Social media and My oga at the top

It used to be thought that newspapers were the main feral beasts tearing reputations apart and destroying careers. But compared with the immeasurable capacity of social media to pulverise and annihilate, newspapers are tame, friendly and adorable communication organs. In the few years since it became probably the most popular means for the creation, exchange and sharing of information and ideas between communities and individuals, social media has trumped everyone, in part because, like terrorism, it is not limited by borders. On social media, news and contents can be created and shared instantly. If the news is positive, and it goes viral, it can help an individual or community reap humungous benefits. But if the news and other contents are negative, the consequences to reputations and careers can be equally swift and destructive. Shema Obafaiye, the Nigeria Security and Civil Defence Corps (NSCDC) Lagos Commandant, is the latest to feel the merciless sting of social media.

Mr Obafaiye had on a recent television programme performed poorly in projecting the image of his organisation. Though he answered most of the questions posed to him very well and showed mastery of issues pertaining to Civil Defence, he flunked the rather simple question of what his organisation’s web address was. And as he hemmed and hawed, he blurted out a reference to My oga at the top, a pithy part of his wrong answer that would haunt him in the hours and days after. Indeed, because it has now cost him his position as Lagos commandant of the Civil Defence, it seems the reference to My oga at the top will haunt him for the rest of his life, and perhaps in the end cost him his job.

The gaffe was of course shocking, but not unpardonable. Web addresses are generally pesky little irritations on the memory, especially when they are not the simple dot com or dot co dot uk type. In the pre-social media days, a little gaffe now and again would not kill anyone, let alone bring a person to universal opprobrium. But Obafaiye has chosen to blunder in an age when all communication barriers have fallen, and when nothing is beyond the reach of the web or of the waspish pens and tongues of pernicious fellows. Moments after the Civil Defence officer made the gaffe and gave the public the memorable line of My oga at the top, social media took up the refrain and relentlessly lampooned him. The unsparing ridicule was followed by yet more merciless parodies, caricatures, clerihews, musical compositions, emblazoned tee shirts, and one-act drama pieces. A deeply mortified Civil Defence had to withdraw Obafaiye from his visible office and consign him to obscurity, perhaps to push files, run errands and clean the archives.

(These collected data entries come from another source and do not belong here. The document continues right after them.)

(** C2. A failure is paid for once.  After an upshift is rejected, until something commits, whatever
    else happens: a transaction that produced no endpoint rules out every upshift, and a
    candidate that could not be funded rules out its own rung, until a strictly larger budget is
    granted; a rung that acquired slower than it played needs a service bound strictly above the
    rate it failed at, however large the reserve; and a structural refusal is final, for every
    smaller box too when it was the raster. *)
Theorem failed_budget_is_never_retried c p cause now c2 s rb now' sb q c3 :
  controller_wf c -> c_pin c = None -> c_pending c = Some p -> pr_direction p = Up ->
  rtc step (reject c p cause now).2 c2 -> sample_ok s ->
  observe_inner c2 s rb now' sb = Some (Prime q, c3) -> pr_direction q = Up ->
  (cause = Censored \/ cause = ResponseUnchanged ->
     c_pending_exploration_budget_ms c < c_pending_exploration_budget_ms c3)
  /\ (cause = Candidate -> pr_rung q = pr_rung p ->
     c_pending_exploration_budget_ms c < c_pending_exploration_budget_ms c3)
  /\ (cause = CompletedUnsustainable -> pr_rung q = pr_rung p ->
     ce_fast_kbps (c_delivery c) < conservative_kbps (c_delivery c3))
  /\ (cause = Structural -> pr_rung q <> pr_rung p)
  /\ (cause = StructuralAtOrBelow -> rung_lt (pr_rung p) (pr_rung q) = true).
Proof.
  intros Hc Hpin Hpend Hup Hsteps Hs E Hqup.
  pose proof (reject_wf c p cause now Hc) as Hw1.
  pose proof (sp_pin _ _ (steps_same_point _ c2 Hw1 Hsteps)) as Hpin2.
  rewrite (sp_pin c _ (step_same_point c _ Hc (step_reject c p cause now))), Hpin in Hpin2.
  destruct (upshift_is_not_refused c2 s rb now' sb q c3 (steps_wf _ c2 Hw1 Hsteps) Hs Hpin2 E Hqup)
    as [Hcom Hfail].
  apply not_blocked in Hfail as (Hns & Hdl & Hun).
  pose proof (fun Hne => rejection_stands c p cause now c2 Hc Hpend Hup Hne Hsteps) as Hrej2.
  clear Hsteps Hpin2. split_and!.
  - intros Hcause. destruct Hrej2 as (c0 & Eb & _ & Hw0 & Hr); [by destruct Hcause; subst|].
    destruct (reject_up_refuses c0 (pr_rung p) cause Hw0) as (_ & H & _).
    rewrite <- Eb. eapply budget_within_false; [exact Hcom|].
    etransitivity; [by apply H|]. apply Hr.
  - intros -> Eq. destruct Hrej2 as (c0 & Eb & _ & Hw0 & Hr); [done|].
    destruct (reject_up_refuses c0 (pr_rung p) Candidate Hw0) as (_ & _ & H & _).
    rewrite <- Eb. eapply budget_within_false; [exact Hdl|]. rewrite Eq.
    etransitivity; [apply H; by right; right|]. apply (rm_failures _ _ Hr).
  - intros -> Eq. destruct Hrej2 as (c0 & _ & Ed & Hw0 & Hr); [done|].
    destruct (reject_up_refuses c0 (pr_rung p) CompletedUnsustainable Hw0) as (_ & _ & _ & H & _).
    rewrite <- Ed. apply Hun. rewrite Eq.
    etransitivity; [by apply H|]. apply (rm_failures _ _ Hr).
  - intros -> Eq. destruct Hrej2 as (c0 & _ & _ & Hw0 & Hr); [done|].
    destruct (reject_up_refuses c0 (pr_rung p) Structural Hw0) as (_ & _ & _ & _ & H & _).
    rewrite Eq in Hns. rewrite (cle_structural _ _ (rm_failures _ _ Hr _) (H eq_refl)) in Hns. done.
  - intros ->. destruct Hrej2 as (c0 & _ & _ & Hw0 & Hr); [done|].
    destruct (reject_up_refuses c0 (pr_rung p) StructuralAtOrBelow Hw0) as (_ & _ & _ & _ & _ & H).
    destruct (rung_lt (pr_rung p) (pr_rung q)) eqn:El; [done|]. apply rung_not_lt in El.
    rewrite (cle_structural _ _ (rm_failures _ _ Hr _) (H eq_refl _ El)) in Hns. done.
Qed.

With social media becoming the leading activity on the web, it is now clear that no private or public person can even afford to tell a little, innocuous lie. Once he is found out, ubiquitous and pretentious Mozarts and Beethovens will produce instantaneous compositions to celebrate the lie. Nor, from all indications, can anyone even commit indiscretion bordering on spousal unfaithfulness. Imagine social media to have been very active in 2007 when Robert Mugabe allegedly videoed the Roman Catholic Archbishop of Bulawayo and critic, Pius Ncube, romping with a married parishioner, Rosemary Sibanda. All borders have fallen, so never rule out what item will next go viral on the web. Today’s safe man may be tomorrow’s endangered man. Today, it is Obafaiye’s gentle gaffe; tomorrow, it could be something much more poisonous and salacious. Many governments have spent incredible amount of time and resources trying to regulate conventional media; let us see how far they can go with social media, where there is little adherence to ethics, and where regulations even by the most vicious governments have proved utterly inadequate.